User’s stated preference (Outcome 7). For each tweet, we also asked users whether they wanted to see tweets like it when they used Twitter. We found that overall, tweets shown by the algorithm are rated slightly higher (0.06 SD, p = 0.022). Interestingly, however, the political tweets recommended by the personalized algorithm lead to significantly lower user value than the political tweets in the chronological timeline ( ́0.18 SD, p < 0.005).

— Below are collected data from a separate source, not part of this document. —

(** * MixerChatConnection: the chat connection of the Mixer interactivity plugin

    A shallow embedding of [Source/MixerInteractivity/Private/MixerChatConnection.cpp].

    - Message objects ([FChatMessageMixerImpl]) live in an arena addressed by
      index; a [TSharedPtr] to a message is an [option nat], the empty pointer
      being [None].  The intrusive links [NextLink] and [PrevLink] are such
      pointers, so aliasing between the history chain and the objects it
      reaches is explicit.
    - [int32] members are integers of [Z]; arithmetic on them wraps
      ([wrap32]).
    - A method that fails a [check], dereferences an empty pointer or walks a
      cyclic chain for ever has no result ([None]).
    - What a method does to its collaborators (socket, log, chat interface)
      is recorded as a list of [Effect]s. *)

From Stdlib Require Import ZArith String List Lia Bool.
From stdpp Require Import base option list gmap strings.

Local Open Scope Z_scope.

#[local] Set Warnings "-register-all,-clear-no-such-hyp".

(** ** Machine integers *)

Definition wrap32 (z : Z) : Z := (z + 2147483648) mod 4294967296 - 2147483648.

Definition InInt32 (z : Z) : Prop := -2147483648 <= z <= 2147483647.

(** ** The JSON tree handed over by the engine's reader

    A getter succeeds when the field is present and holds a value of the
    requested type.  Numbers are the integers; the [int32] getter also wants
    the value in range.  The engine converts between some of the types and
    compares [FString]s without regard to case; here a value has the type
    it was written with and strings are compared as they are. *)

Inductive FJsonValue : Type :=
| JsonNull
| JsonBoolean (b : bool)
| JsonNumber (n : Z)
| JsonString (s : string)
| JsonArray (elements : list FJsonValue)
| JsonObject (fields : list (string * FJsonValue)).

Definition FJsonObject : Type := list (string * FJsonValue).

Fixpoint TryGetField (JsonObj : FJsonObject) (FieldName : string) : option FJsonValue :=
  match JsonObj with
  | [] => None
  | (k, v) :: rest => if String.eqb k FieldName then Some v else TryGetField rest FieldName
  end.

Definition TryGetStringField (JsonObj : FJsonObject) (FieldName : string) : option string :=
  match TryGetField JsonObj FieldName with
  | Some (JsonString s) => Some s
  | _ => None
  end.

Definition TryGetNumberField (JsonObj : FJsonObject) (FieldName : string) : option Z :=
  match TryGetField JsonObj FieldName with
  | Some (JsonNumber n) =>
      if (-2147483648 <=? n) && (n <=? 2147483647) then Some n else None
  | _ => None
  end.

Definition TryGetBoolField (JsonObj : FJsonObject) (FieldName : string) : option bool :=
  match TryGetField JsonObj FieldName with
  | Some (JsonBoolean b) => Some b
  | _ => None
  end.

Definition TryGetObjectField (JsonObj : FJsonObject) (FieldName : string) : option FJsonObject :=
  match TryGetField JsonObj FieldName with
  | Some (JsonObject o) => Some o
  | _ => None
  end.

Definition TryGetArrayField (JsonObj : FJsonObject) (FieldName : string)
  : option (list FJsonValue) :=
  match TryGetField JsonObj FieldName with
  | Some (JsonArray a) => Some a
  | _ => None
  end.

Definition TryGetObject (v : FJsonValue) : option FJsonObject :=
  match v with JsonObject o => Some o | _ => None end.

(** [AsObject] of a value that is no object is an object without fields. *)
Definition AsObject (v : FJsonValue) : FJsonObject :=
  match v with JsonObject o => o | _ => [] end.

(** ** String constants *)

Module MixerChatStringConstants.
Module MessageTypes.
Definition Method : string := "method".
Definition Reply : string := "reply".
Definition Event : string := "event".
End MessageTypes.
Module MethodNames.
Definition Auth : string := "auth".
Definition Msg : string := "msg".
Definition Whisper : string := "whisper".
Definition History : string := "history".
End MethodNames.
Module EventTypes.
Definition Welcome : string := "WelcomeEvent".
Definition ChatMessage : string := "ChatMessage".
Definition UserJoin : string := "UserJoin".
Definition UserLeave : string := "UserLeave".
Definition DeleteMessage : string := "DeleteMessage".
Definition ClearMessages : string := "ClearMessages".
Definition PurgeMessage : string := "PurgeMessage".
End EventTypes.
Module FieldNames.
Definition Type_ : string := "type".
Definition Event : string := "event".
Definition Data : string := "data".
Definition Message : string := "message".
Definition UserNameNoUnderscore : string := "username".
Definition UserNameWithUnderscore : string := "user_name".
Definition Id : string := "id".
Definition Meta : string := "meta".
Definition Me : string := "me".
Definition Whisper : string := "whisper".
Definition Method : string := "method".
Definition Arguments : string := "arguments".
Definition Error : string := "error".
Definition Text : string := "text".
Definition Endpoints : string := "endpoints".
Definition AuthKey : string := "authkey".
Definition UserId : string := "user_id".
Definition UserLevel : string := "user_level".
End FieldNames.
End MixerChatStringConstants.
(** * debug.h: logging macros and guard macros, as a shallow embedding

    The header [src/debug.h] defines a process-wide logger (two static
    variables, [log_level] and [log_file]), the statement macro [log_log] with
    its five wrappers, the guard macros [check], [check_mem] and [check_debug],
    and the two helper functions [get_log_level_str] and [get_time_str].

    The macros are embedded as computations over an explicit process state.
    The C library is embedded as far as the header uses it: [fprintf] with the
    conversions [%s], [%d] and [%%], [fflush], [fopen] (a parameter),
    [strftime] with the conversions of the header's format, [errno].
    A failed [fopen] stores its error number in [errno]; stores to [errno]
    by [fprintf], [fflush] and [strftime] are outside the model, and an
    [int] argument of [fprintf] is taken within the range of [int]. *)

From Stdlib Require Import ZArith String Ascii List Bool Lia.
From Stdlib Require Import Decimal DecimalString.
Import ListNotations.

Open Scope Z_scope.
Open Scope list_scope.
Open Scope string_scope.

(* ================================================================== *)
(** ** The enumeration [LogLevel] *)

Inductive LogLevel : Type :=
  | LOG_TRACE
  | LOG_DEBUG
  | LOG_INFO
  | LOG_WARN
  | LOG_ERROR.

1.2 Ranking by stated preferences

Next, we conduct an exploratory analysis in which we simulate an alternative ranking of tweets that is based on users’ stated preferences. First, we take the approximately 20 unique tweets that each user was surveyed about and re-rank these tweets by the users’ stated preference for the tweet. Each tweet receives a score of 1 = “Yes,” 0 = “Indifferent,” or ́1 = “No,” depending on the users’ stated preference for the tweet. The “Stated Preference” (SP) timeline consists of the ten tweets (out of the approximately twenty unique tweets) that scored highest according to the users’ stated preferences (ties are broken at random).

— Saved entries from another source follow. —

Lemma calls_after_stop_witness :
  Main.worker (fst (Main.run (@Main.init nat) [@Main.Start nat nat 7%nat])) = Some 0%nat /\
  without is_start [@Main.Poll nat nat; Main.Send 2%nat] = true /\
  @Main.stop nat nat
    (fst (Main.run (fst (@Main.stop nat nat (fst (Main.run Main.init [@Main.Start nat nat 7%nat]))))
            [@Main.Poll nat nat; Main.Send 2%nat])) =
  (fst (Main.run (fst (@Main.stop nat nat (fst (Main.run Main.init [@Main.Start nat nat 7%nat]))))
          [@Main.Poll nat nat; Main.Send 2%nat]),
   [Threw Main.NotStarted]).
Proof.
  split; [reflexivity|]. split; [reflexivity|].
  exact (proj1 (proj2
    (calls_after_stop (fst (Main.run (@Main.init nat) [@Main.Start nat nat 7%nat])) 0%nat
       [@Main.Poll nat nat; Main.Send 2%nat] eq_refl eq_refl))).
Defined.

(** C4 as stated fails: after start() and stop(), send(), poll() and
    receive() raise nothing. *)
Lemma send_poll_receive_after_stop_do_not_raise :
  let s := fst (Main.run (@Main.init nat) [@Main.Start nat nat 7%nat; Main.Stop]) in
  Main.send 1%nat s = (s, []) /\
  @Main.poll nat nat s = (s, [Polled None]) /\
  raises (snd (@Main.receive nat nat None s)) = false /\
  raises (snd (@Main.receive nat nat (Some 10) s)) = false.
Proof. repeat split. Qed.

(** C6 (amended): after a stop() that found the channel running, no call
    other than start() returns the channel to running or creates a Worker.
    stop() sets the variable [worker] to null and empties the queue and the
    pending list; from then on, through every sequence of calls and events
    without a start(), [worker] stays null, the queue stays empty and no
    Worker is created. *)
Theorem stopped_until_start {I O : Type} (s0 : Main.state I) (w : handle)
    (tr : list (Main.event I O)) :
  Main.worker s0 = Some w ->
  without is_start tr = true ->
  let s1 := fst (@Main.stop I O s0) in
  let s2 := fst (Main.run s1 tr) in
  (Main.worker s1 = None /\
   Mailbox.messageQueue (Main.box s1) = [] /\
   Mailbox.pendingReceivers (Main.box s1) = []) /\
  Main.worker s2 = None /\
  Mailbox.messageQueue (Main.box s2) = [] /\
  spawns (snd (Main.run s1 tr)) = [].
Proof.
  intros Hw Htr s1 s2.
  destruct (idle_run s1 tr (idle_stop (O:=O) s0 w Hw) Htr) as ((Hw2 & Hq2) & Hsp & _).
  fold s2 in Hw2, Hq2.
  assert (Hs1 : s1 = Main.mk None (Mailbox.clear (Main.box s0)) (Main.listeners s0)
                      (Main.nextWorker s0) (Main.nextHandler s0) (Main.now s0) true).
  { unfold s1, Main.stop. rewrite Hw. reflexivity. }
  repeat split; try (rewrite Hs1; reflexivity); auto.
Qed.

Lemma stopped_until_start_witness :
  let s0 := fst (Main.run (@Main.init nat) [@Main.Start nat nat 7%nat]) in
  let tr := [@Main.Receive nat nat None; Main.Send 2%nat; Main.Subscribe;
             Main.Message 0%nat 10%nat; Main.Poll] in
  Main.worker s0 = Some 0%nat /\
  without is_start tr = true /\
  Main.worker (fst (Main.run (fst (@Main.stop nat nat s0)) tr)) = None /\
  spawns (snd (Main.run (fst (@Main.stop nat nat s0)) tr)) = [].
Proof.
  split; [reflexivity|]. split; [reflexivity|].
  pose proof (stopped_until_start
    (fst (Main.run (@Main.init nat) [@Main.Start nat nat 7%nat])) 0%nat
    [@Main.Receive nat nat None; Main.Send 2%nat; Main.Subscribe;
     Main.Message 0%nat 10%nat; Main.Poll] eq_refl eq_refl) as (_ & Hw & _ & Hsp).
  split; [exact Hw|exact Hsp].
Defined.

(** C6 as stated fails: start() after stop() stores a new Worker in
    [worker] (the channel is running again: send() posts) and calls
    [new Worker] a second time. *)
Lemma start_after_stop_runs_again :
  let r := Main.run (@Main.init nat)
             [@Main.Start nat nat 7%nat; Main.Stop; Main.Start 8%nat; Main.Send 9%nat] in
  Main.worker (fst r) = Some 1%nat /\
  spawns (snd r) = [0%nat; 1%nat] /\
  posts 1%nat (snd r) = [8%nat; 9%nat].
Proof. repeat split. Qed.

(** C9 (amended): the function subscribe() returned throws
    "Run Not Called; How did you even get this far?" when it is called
    after stop() and before a later start(), and changes nothing then;
    called while a Worker is stored in [worker] it throws nothing and
    removes its handler from that Worker. *)
Theorem unsubscribe_after_stop {I O : Type} (s0 : Main.state I) (w : handle)
    (tr : list (Main.event I O)) (c : sid) :
  Main.worker s0 = Some w ->
  (c < Main.nextHandler s0)%nat ->
  without is_start tr = true ->
  let s := fst (Main.run (fst (@Main.stop I O s0)) tr) in
  @Main.unsubscribe I O c s = (s, [Threw Main.NotStartedHow]) /\
  raises (snd (@Main.unsubscribe I O c s0)) = false /\
  ~ In (Handler c) (Main.on w (Main.listeners (fst (@Main.unsubscribe I O c s0)))).
Proof.
  intros Hw Hc Htr s.
  destruct (idle_run _ tr (idle_stop (O:=O) s0 w Hw) Htr) as ((Hw2 & _) & _ & _ & _ & Hh).
  fold s in Hw2, Hh.
  assert (Hh0 : Main.nextHandler (fst (@Main.stop I O s0)) = Main.nextHandler s0).
  { unfold Main.stop. rewrite Hw. reflexivity. }
  apply Nat.ltb_lt in Hc.
  split; [|split].
  - unfold Main.unsubscribe. rewrite Hh, Hh0, Hc, Hw2. reflexivity.
  - unfold Main.unsubscribe. rewrite Hc, Hw. reflexivity.
  - unfold Main.unsubscribe. rewrite Hc, Hw. simpl.
    unfold Main.on, Main.removeEventListener. intros Hin.
    apply in_map_iff in Hin as ([w' l] & Hl & Hin). simpl in Hl. subst l.
    apply filter_In in Hin as (Hin & Hw').
    apply filter_In in Hin as (_ & Hneg). simpl in *.
    rewrite Hw', Nat.eqb_refl in Hneg. discriminate.
Qed.

Lemma unsubscribe_after_stop_witness :
  let s0 := fst (Main.run (@Main.init nat) [@Main.Start nat nat 7%nat; Main.Subscribe]) in
  Main.worker s0 = Some 0%nat /\
  (0 < Main.nextHandler s0)%nat /\
  without is_start [@Main.Poll nat nat] = true /\
  @Main.unsubscribe nat nat 0%nat
     (fst (Main.run (fst (@Main.stop nat nat s0)) [@Main.Poll nat nat])) =
  (fst (Main.run (fst (@Main.stop nat nat s0)) [@Main.Poll nat nat]),
   [Threw Main.NotStartedHow]).
Proof.
  split; [reflexivity|]. split; [apply Nat.lt_0_1|]. split; [reflexivity|].
  exact (proj1
    (unsubscribe_after_stop
       (fst (Main.run (@Main.init nat) [@Main.Start nat nat 7%nat; Main.Subscribe]))
       0%nat [@Main.Poll nat nat] 0%nat eq_refl Nat.lt_0_1 eq_refl)).
Defined.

As shown in Figure 2, relative to the engagement timeline, the SP timeline reduces negativity (anger, sadness, anxiety) and increases happiness, both in terms of the emotions expressed by authors and the emotions felt by readers. Moreover, the content shown in the SP timeline is less partisan and less likely to contain expressions of out-group animosity. However, further analysis shown in Figure 2 reveals that the reduction in partisanship and animosity in the SP timeline is due almost entirely to reducing the number of tweets from the reader’s out-group, and by reducing the animosity directed toward the reader’s in-group (but not animosity towards the reader’s out-group).

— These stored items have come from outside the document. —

Lemma call_good self c :
  Forall good (frames self) → Forall good (frames (fs_call self c).1).
Proof.
  intros Hq. destruct c as [|a]; cbn; unfold FrameStack_reset, FrameStack_step.
  - pose proof (reset_good (fs_env self)) as Hob.
    destruct (env_reset (fs_env self)) as [e ob]. cbn in *.
    induction (k self) as [|n IH] at 1; [done|].
    rewrite Nat.iter_succ. by apply deque_append_good.
  - pose proof (step_good (fs_env self) a) as Hob.
    destruct (env_step (fs_env self) a) as [e [[[ob r] d] i]]. cbn in *.
    by apply deque_append_good.
Qed.

Lemma call_window_good self c lf :
  Forall good (frames self) →
  (fs_call self c).2 = Ok lf →
  ∃ fr, lf = LazyFrames_init fr ∧ length fr = k self ∧ Forall good fr.
Proof.
  intros Hq Hlf. pose proof (call_good self c Hq) as Hq'.
  destruct c as [|a]; cbn in *; unfold FrameStack_reset, FrameStack_step in *.
  - destruct (env_reset (fs_env self)) as [e ob]. cbn in *.
    unfold _get_ob in Hlf. cbn in Hlf. case_decide; [|done].
    injection Hlf as <-. by eexists.
  - destruct (env_step (fs_env self) a) as [e [[[ob r] d] i]]. cbn in *.
    unfold _get_ob in Hlf. cbn in Hlf. case_decide; [|done].
    injection Hlf as <-. by eexists.
Qed.

Lemma calls_window_good self cs i lf :
  Forall good (frames self) →
  (fs_calls self cs).2 !! i = Some (Ok lf) →
  ∃ fr, lf = LazyFrames_init fr ∧ length fr = k self ∧ Forall good fr.
Proof.
  revert self i. induction cs as [|c cs IH]; intros self i Hq; [done|].
  rewrite calls_cons. destruct i as [|i]; cbn [lookup list_lookup snd].
  - intros [= H]. by eapply call_window_good.
  - intros H. apply IH in H; [|by apply call_good].
    by rewrite call_k in H.
Qed.

Lemma sum_channels (fr : list (ndarray3 Pixel)) :
  Forall good fr → sum_list (channels <$> fr) = shp.2 * length fr.
Proof.
  induction 1 as [|f fr [_ Hf] _ IH]; [cbn; lia|].
  cbn. rewrite IH. unfold channels. rewrite Hf. lia.
Qed.

(** X5. When the inner environment only returns well-formed frames of one
    shape [shp] and [k >= 1], every stacked observation a FrameStack hands
    out materializes to a well-formed array of exactly the shape that
    [FrameStack.__init__] declares, [(shp[0], shp[1], shp[2] * k)]. *)
Theorem FrameStack_observation_has_declared_shape
    (env : Env) (k : nat) (cs : list (call Action)) (i : nat)
    (lf : LazyFrames Pixel) :
  1 ≤ k →
  (fs_calls (FrameStack_init env k) cs).2 !! i = Some (Ok lf) →
  ∃ out,
    (_force lf).2 = Ok out ∧
    shape out = FrameStack_observation_shape shp k ∧
    wf_array out.
Proof.
  intros Hk Hlf.
  destruct (calls_window_good (FrameStack_init env k) cs i lf) as
    (fr & -> & Hlen & Hgood); [by constructor|done|].
  cbn in Hlen.
  destruct fr as [|f fs] eqn:Efr; [cbn in Hlen; lia|]. rewrite <- Efr in *.
  assert (∃ out, np_concatenate2 fr = Ok out) as [out Hcat].
  { apply np_concatenate2_ok; [by rewrite Efr|].
    intros f1 f2 H1 H2. eapply Forall_forall in H1, H2; [|done..].
    destruct H1 as [_ ->], H2 as [_ ->]. done. }
  exists out. split; [by unfold _force; cbn; rewrite Hcat|].
  destruct (np_concatenate2_wf fr out) as (Hwf & Hch & Hhw); [|done|].
  { eapply Forall_impl; [exact Hgood|]. by intros ? [? _]. }
  split; [|done].
  assert (good f) as [_ Hf].
  { eapply Forall_forall in Hgood; [done|]. rewrite Efr. by left. }
  assert (height f = height out ∧ width f = width out) as [Hh Hw].
  { eapply Forall_forall in Hhw; [done|]. rewrite Efr. by left. }
  rewrite (sum_channels fr Hgood), Hlen in Hch.
  unfold FrameStack_observation_shape, height, width, channels in *.
  rewrite Hf in Hh, Hw. destruct (shape out) as [[h w] c]. cbn in *.
  by subst.
Qed.
End Shaped.
End FrameStackShapes.

(** ** ButtonsRemapper: indices and button sets *)

Section ButtonsRemapperExtras.
Implicit Types (h : gmap nat (list bool)) (buttonmap action : list string)
  (actions : list (list string)) (self : ButtonsRemapper).

Lemma action_bad_index buttonmap actions self h (a : Z) :
  table_ok buttonmap actions self h →
  (a < - Z.of_nat (length actions) ∨ Z.of_nat (length actions) ≤ a)%Z →
  ButtonsRemapper_action self a h = (h, Raise IndexError).
Proof.
  intros Htab Ha. unfold ButtonsRemapper_action, py_getitem, py_index.
  rewrite (Forall2_length _ _ _ Htab).
  destruct (Z.ltb_spec a 0) as [Hneg|Hpos].
  - destruct (Z.leb_spec 0 (a + Z.of_nat (length actions))) as [?|_]; [lia|].
    done.
  - destruct (Z.leb_spec 0 a) as [_|?]; [|lia].
    destruct (Z.ltb_spec a (Z.of_nat (length actions))) as [?|_]; [lia|].
    done.
Qed.

Lemma action_negative_index buttonmap actions self h (a : Z) :
  table_ok buttonmap actions self h →
  (- Z.of_nat (length actions) ≤ a < 0)%Z →
  ∃ action c,
    actions !! Z.to_nat (a + Z.of_nat (length actions)) = Some action ∧
    ButtonsRemapper_action self a h
      = (<[c := press_vector buttonmap action]> h, Ok c) ∧
    c ∉ dom h.
Proof.
  intros Htab Ha. unfold ButtonsRemapper_action, py_getitem, py_index.
  rewrite (Forall2_length _ _ _ Htab).
  destruct (Z.ltb_spec a 0) as [_|?]; [|lia].
  destruct (Z.leb_spec 0 (a + Z.of_nat (length actions))) as [_|?]; [|lia].
  destruct (Z.ltb_spec (a + Z.of_nat (length actions))
                       (Z.of_nat (length actions))) as [_|?]; [|lia].
  cbn.
  destruct (lookup_lt_is_Some_2 actions
              (Z.to_nat (a + Z.of_nat (length actions)))) as [action Hact];
    [lia|].
  destruct (Forall2_lookup_r _ _ _ _ _ Htab Hact) as (l & Hl & Hhl).
  rewrite Hl. unfold np_copy, np_array. rewrite Hhl. cbn.
  exists action, (fresh (dom h)). split; [done|]. split; [done|].
  apply is_fresh.
Qed.

(** X6. On a constructed ButtonsRemapper with [n] actions, in any heap
    where its table is in place: an index outside [-n, n) makes [action]
    raise IndexError and allocate nothing; a negative index [a >= -n] is
    accepted and counts from the end, returning a fresh copy of the press
    vector of action [n + a]. *)
Theorem ButtonsRemapper_action_index buttonmap actions h0 h1 self (a : Z) h :
  ButtonsRemapper_init buttonmap actions h0 = (h1, Ok self) →
  table_ok buttonmap actions self h →
  ((a < - Z.of_nat (length actions) ∨ Z.of_nat (length actions) ≤ a)%Z →
     ButtonsRemapper_action self a h = (h, Raise IndexError)) ∧
  ((- Z.of_nat (length actions) ≤ a < 0)%Z →
     ∃ action c,
       actions !! Z.to_nat (a + Z.of_nat (length actions)) = Some action ∧
       ButtonsRemapper_action self a h
         = (<[c := press_vector buttonmap action]> h, Ok c) ∧
       c ∉ dom h).
Proof.
  intros _ Htab. split.
  - by apply (action_bad_index buttonmap actions).
  - by apply (action_negative_index buttonmap actions).
Qed.

Lemma presses_same_buttons buttonmap action1 action2 i :
  (∀ b, b ∈ action1 ↔ b ∈ action2) →
  presses buttonmap action1 i = presses buttonmap action2 i.
Proof.
  intros Hsame. unfold presses. apply eq_true_iff_eq.
  rewrite !existsb_exists. split; intros (b & Hb & Hf); exists b;
    (split; [|done]); apply list_elem_of_In, Hsame; by apply list_elem_of_In.
Qed.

Figure 1 The average treatment effect for all pre-registered outcomes along with their 95% Bootstrap confidence intervals (unadjusted for multiple testing). The effects of two different timelines are shown: (1) Twitter’s own engagement-based timeline, (2) our exploratory timeline that ranks based on users’ stated preferences. The effect sizes for both timelines are relative to the reverse-chronological timeline (the zero line). Average treatment effects are standardized using the standard deviation of outcomes in the chronological timeline (see Appendix C for details).
Figure 2 On the left, the graph illustrates the distribution of political tweets in each timeline, categorized by whether they align with the reader’s in-group, out-group, or are moderate. Meanwhile, the right graph delineates the proportion of political tweets that express out-group animosity, broken down by whether they target the reader’s in-group or out-group. The stated preference timeline has a lower percentage of tweets with animosity than the engagement timeline. However, this decrease is mainly due to a decrease in animosity towards the reader’s in-group; the percentage of tweets with animosity towards the reader’s out-group stays roughly the same.

2 Discussion

2.1 The effects of Twitter’s engagement-based algorithm

Amplification of emotions and out-group animosity. Our study reveals that the engagement- based algorithm tends to amplify emotionally charged content, particularly that which expresses anger and out-group animosity. The differences were sizable. Of the political tweets chosen by Twitter’s algorithm, 62 percent expressed anger and 46 percent contained out-group animosity. In comparison, of the political tweets in the chronological timeline, 52 percent expressed anger and 38 percent contained out-group animosity. This finding helps clarify inconsistencies in previous research. Earlier studies relied on observational methods that were limited to specific subsets of content on the platform [1, 18] and replications produced mixed results [2, 3]. Our randomized experiment provides insight into this debate by providing causal evidence that, indeed, the algorithm amplifies emotionally-charged content. In order to ensure greater external validity, we also examined the effect of the algorithm on tweets that users themselves would actually encounter on the platform in their own timelines.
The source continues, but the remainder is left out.